Ch.14: The Saline Swap
Chapter 14 · ~3.9k words

The procedure room was a masterclass in sterile brutality. Thorne had scheduled the next "donation" for 3:00 PM—precisely three days after the last one.
I stood by the prep table, my hands gloved, my face hidden behind a mask. Daisy lay strapped to the padded board, her tiny limbs restrained with soft Velcro. She wasn't crying. She was too exhausted. Her eyes were dull, the spark I had seen during the choking incident gone.
"Vitals?" Thorne asked. He was scrubbing in at the sink, his reflection visible in the polished steel above the basin.
"Heart rate 140. BP 90 over 60. She's stable," I said, my voice flat.
"Good. Prepare the line."
I turned to the tray. The empty blood bag lay waiting, its plastic tubing coiled like a snake. Next to it was the saline flush—a standard 10cc syringe used to clear the line before and after extraction.
And next to that, hidden under a sterile drape, was a second bag.
I had stolen it from the supply closet an hour ago. It wasn't empty. It was filled with saline solution, dyed with a few drops of food coloring I'd swiped from the kitchen pantry—Red 40. It looked exactly like blood.
I glanced at the camera in the corner. Then at Thorne's back.
He was drying his hands. I had five seconds.
I grabbed the real collection bag. I disconnected the tube. I slid the saline bag into its place, connecting the line with a practiced twist of my wrist. I shoved the real bag deep into the biohazard bin under the table.
"Ready?" Thorne asked, turning around.
"Ready," I said.
He walked over, his eyes scanning the setup. He looked at the bag. He looked at the needle.
"You're shaking, Mara."
"I hate needles," I lied.
"Funny. You didn't hate them when you were performing that tracheotomy on a premature infant."
He picked up the needle. He swabbed Daisy's arm. He found the vein—a thin blue line in the crook of her elbow—and slid the needle in.
Daisy whimpered. I placed a hand on her forehead, stroking her hair.
"It's okay, baby. It's almost over."
Blood began to flow into the tube. Dark, rich, venous blood. It traveled down the line, mixing with the red saline I had pre-loaded in the bag.

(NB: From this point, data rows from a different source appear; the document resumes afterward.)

Lemma sample_step modify tys ty s :
  ty ∉ tys -> sampled modify tys s ->
  exists s', sample_type argmax draw modify m ty s = Ok s' /\ sampled modify (ty :: tys) s'.
Proof.
  intros Hty Hs. unfold sample_type. destruct (idx ty) as [|i0 l] eqn:Ei; [exists s; split; [done|by apply skip_step]|].
  rewrite <-Ei. assert (idx ty <> []) as Hne by (by rewrite Ei). clear Ei i0 l.
  destruct Hs as [(t & E & L & A & B) Hm Hr]. pose proof (metadata_step tys ty _ Hm Hne) as Hm'.
  assert (ty <> BEAM -> exists t', store (idx ty) (Ok (tokens_of ty)) (Some t) = Ok (Some t') /\ length t' = rows /\
    (forall ty' j i, ty' ∈ ty :: tys -> ty' <> BEAM -> idx ty' !! j = Some i -> t' !! i = tokens_of ty' !! j) /\
    (forall i, (i < rows)%nat -> (forall ty', ty' ∈ ty :: tys -> ty' <> BEAM -> i ∉ idx ty') -> t' !! i = Some invalid))
    as Hstore by (intros Hb; by apply store_step).
  destruct ty; cbv zeta; usimpl; rewrite ?E; rewrite ?(wf_single Hwf); cbn [one_column].
  - destruct (Hstore ltac:(done)) as (t' & Es & Ht). cbn [tokens_of] in Es.
    rewrite Es. eexists. split; [reflexivity|]. split; usimpl.
    + exists t'. by split.
    + done.
    + intros i. destruct modify; [rewrite elem_of_app, Hr, elem_of_cons|rewrite Hr]; naive_solver.
  - destruct (Hstore ltac:(done)) as (t' & Es & Ht). cbn [tokens_of] in Es.
    rewrite (decide_True (P := RANDOM = RANDOM)) by done. cbn [one_column Z.eqb Pos.eqb].
    rewrite Es. eexists. split; [reflexivity|]. split; usimpl; [exists t'; by split|done|].
    intros i. rewrite Hr, elem_of_cons. naive_solver.
  - destruct (Hstore ltac:(done)) as (t' & Es & Ht). cbn [tokens_of] in Es.
    rewrite (decide_False (P := RANDOM_SEED = RANDOM)) by done. cbn [one_column Z.eqb Pos.eqb].
    rewrite Es. eexists. split; [reflexivity|]. split; usimpl; [exists t'; by split|done|].
    intros i. rewrite Hr, elem_of_cons. naive_solver.
  - eexists. split; [reflexivity|]. split; usimpl; [|done|intros i; rewrite Hr, elem_of_cons; naive_solver].
    exists t. split_and!; try done.
    + intros ty' j i [->|Hin]%elem_of_cons Hb Hi; [done|by apply A].
    + intros i Hi Hno. apply B; [done|]. intros ty' Hin. apply Hno. set_solver.
Qed.

Lemma sample_all modify tys done_ s :
  NoDup tys -> (forall ty, ty ∈ tys -> ty ∉ done_) -> sampled modify done_ s ->
  exists s', sample_types argmax draw modify m tys s = Ok s' /\ sampled modify (rev tys ++ done_) s'.
Proof.
  revert done_ s. induction tys as [|ty tys IH]; intros done_ s Hn Hd Hs; [by exists s|].
  apply NoDup_cons in Hn as [Hty Hn]. cbn [sample_types].
  destruct (sample_step modify done_ ty s) as (s1 & -> & Hs1); [apply Hd; set_solver|done|]. cbn.
  destruct (IH (ty :: done_) s1 Hn) as (s2 & E & Hs2); [|done|].
  { intros ty' Hin. apply not_elem_of_cons. split; [by intros ->|]. apply Hd. set_solver. }
  exists s2. split; [done|]. by rewrite <-app_assoc.
Qed.

(** Sampling with the tensor on the device goes through and fills
    exactly the rows that are sampled there: a greedy row with its most likely
    token, a random row with the token drawn for it, every other row with the
    invalid token; each type with rows is handed on with its groups in order;
    and only greedy rows have their probabilities changed. *)
Theorem sample_exact modify :
  NoDup types -> (forall ty, ty ∈ types) ->
  exists s t, _sample_with_torch types invalid argmax draw true rows true modify m = Ok (negb (skip_sampler_cpu_output m), s) /\
    sampled_token_ids s = Some t /\ length t = rows /\
    (forall ty j i, ty <> BEAM -> idx ty !! j = Some i -> t !! i = tokens_of ty !! j) /\
    (forall i, (i < rows)%nat -> (forall ty, ty <> BEAM -> i ∉ idx ty) -> t !! i = Some invalid) /\
    (forall ty, sample_metadata (result_args s) !! ty =
       if decide (idx ty = []) then None else Some (group_ids ty (seq_groups m), groups_of ty (seq_groups m))) /\
    (forall i, i ∈ modified_rows s <-> modify = true /\ i ∈ idx GREEDY).
Proof.
  intros Hn Hall. unfold _sample_with_torch. cbn [negb].
  edestruct (sample_all modify types []) as (s & -> & Hs); [done|set_solver| |].
  { split; cbn.
    - exists (replicate rows invalid). split_and!; [done|apply length_replicate|set_solver|].
      intros i Hi _. by apply lookup_replicate_2.
    - intros ty. case_decide; set_solver.
    - set_solver. }
  assert (forall ty, ty ∈ rev types ++ []) as Hin.
  { intros ty. rewrite app_nil_r. apply list_elem_of_In, in_rev. rewrite rev_involutive. by apply list_elem_of_In. }
  destruct Hs as [(t & E & L & A & B) Hm Hr]. exists s, t. cbn. split_and!; try done.
  - intros ty j i Hb. by apply A.
  - intros i Hi Hno. apply B; [done|]. intros ty _. apply Hno.
  - intros ty. rewrite Hm. specialize (Hin ty). repeat case_decide; tauto.
  - intros i. rewrite Hr. specialize (Hin GREEDY). tauto.
Qed.
End Exact.

(** Rows 0 and 2 are greedy, row 1 is drawn; row 3 is not sampled. *)
Definition ex_sampling_metadata : SamplingMetadata :=
  mkSamplingMetadata [mkSeqGroup GREEDY true 1; mkSeqGroup RANDOM true 1; mkSeqGroup GREEDY false 1]
    (fun ty => match ty with GREEDY => [0; 2]%nat | RANDOM => [1]%nat | _ => [] end) false.

Example ex_sampled :
  match _sample_with_torch [GREEDY; RANDOM; RANDOM_SEED; BEAM] (-1) (fun i => 10 + Z.of_nat i)
          (fun _ rows _ _ => (fun _ => [7]) <$> rows) true 4 true true ex_sampling_metadata with
  | Ok (_, s) => sampled_token_ids s = Some [10; 7; 12; -1] /\ modified_rows s = [0; 2]%nat /\
                 group_ids GREEDY (seq_groups ex_sampling_metadata) = [0; 2]%nat
  | Raise _ => False
  end.
Proof. by vm_compute. Qed.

Thorne watched the bag fill. He timed it. He weighed it.
"Flow rate is good," he muttered. "She's regenerating faster than anticipated. We might be able to increase the frequency."
I felt a surge of murderous rage so potent it almost blinded me. *Increase the frequency.* He wasn't talking about a patient. He was talking about a dairy cow.
"She's losing weight," I said sharply. "If you push her harder, her system will crash. And then you have nothing."
He looked at me, surprised by the defiance. "Are you giving me medical advice, Nanny?"
"I'm giving you asset management advice. You want the golden goose to keep laying eggs? Let her rest."
He considered this, watching the bag swell with fake blood.
"Fair point. We maintain the current schedule."
He clamped the line. He withdrew the needle. He handed me the bag—the bag that was 10% Daisy's blood and 90% salt water.
"Take this to the centrifuge. Spin it down. Then deliver it to Isabella's suite."
"Yes, Doctor."
I took the bag. It felt heavy in my hands. Heavy with lies. Heavy with danger.
If he tested this... if he ran a cell count... I was dead.
But he wouldn't. He was arrogant. He believed his system was perfect. He believed I was broken.
I walked to the centrifuge, loaded the bag, and set the timer.
The machine whirred to life, spinning the deception at three thousand revolutions per minute.
I watched Thorne leave the room, stripping off his gloves. He looked energized. Triumphant. He thought he had just harvested another week of life for his wife.
He had no idea he was about to inject her with nothing but salt and food dye.
I leaned against the counter, watching the centrifuge spin.
Now we wait. If the 'Cure' fails, the beast will starve.